* TASK BRIEF
Check each line of the records below and collect those that include the word "unfold".
··· ENTRIES SUPPLIED
(** C1, where the code departs from it: a non-empty line that is not UTF-8
    does not carry the prefix, yet no [Invalid chunk format] event is
    emitted for it; [chunk.decode] raises [UnicodeDecodeError], which the
    generator does not catch, and the valid data line after it is not
    relayed. *)
Lemma undecodable_line_not_relayed :
  line_not_utf8 <> [] /\
  bstartswith line_not_utf8 DATA_PREFIX_BYTES = false /\
  drain 5 (stream_generator
             (streamed (script [line_not_utf8; line_a1] UEnd)) true) 0 =
    ([], Some (Raised UnicodeDecodeError), mkGenerator true GenClosed, 1%nat).
Proof. split; [done|]. split; reflexivity. Qed.

(** A message of plain characters is written as it is. *)
Lemma json_dumps_str_plain (msg : str) :
  Forall (fun c => plain_char c = true) msg ->
  json_dumps_str msg = [QUOTE] ++ msg ++ [QUOTE].
Proof.
  intros Hp. unfold json_dumps_str. do 2 f_equal.
  induction Hp as [|c msg Hc _ IH]; [done|].
  cbn [map concat]. rewrite IH. unfold escape_char, plain_char in *.
  apply andb_true_iff in Hc as [[Hr Hq]%andb_true_iff Hb].
  apply negb_true_iff in Hq, Hb. by rewrite Hq, Hb, Hr.
Qed.

Lemma error_event_plain (msg : str) :
  Forall (fun c => plain_char c = true) msg ->
  sse_data (json_dumps_error msg) = error_event_text msg.
Proof.
  intros Hp. unfold sse_data, json_dumps_error, error_event_text.
  rewrite (json_dumps_str_plain msg Hp).
  rewrite (json_dumps_str_plain (lit "error"))
    by (repeat constructor).
  change DATA_PREFIX with (lit "data: ").
  change (lit "data: {") with (lit "data: " ++ lit "{").
  by rewrite <- !app_assoc.
Qed.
······
* EXERCISE RESPONSE
  intros Hp. unfold json_dumps_str. do 2 f_equal.
  cbn [map concat]. rewrite IH. unfold escape_char, plain_char in *.
  intros Hp. unfold sse_data, json_dumps_error, error_event_text.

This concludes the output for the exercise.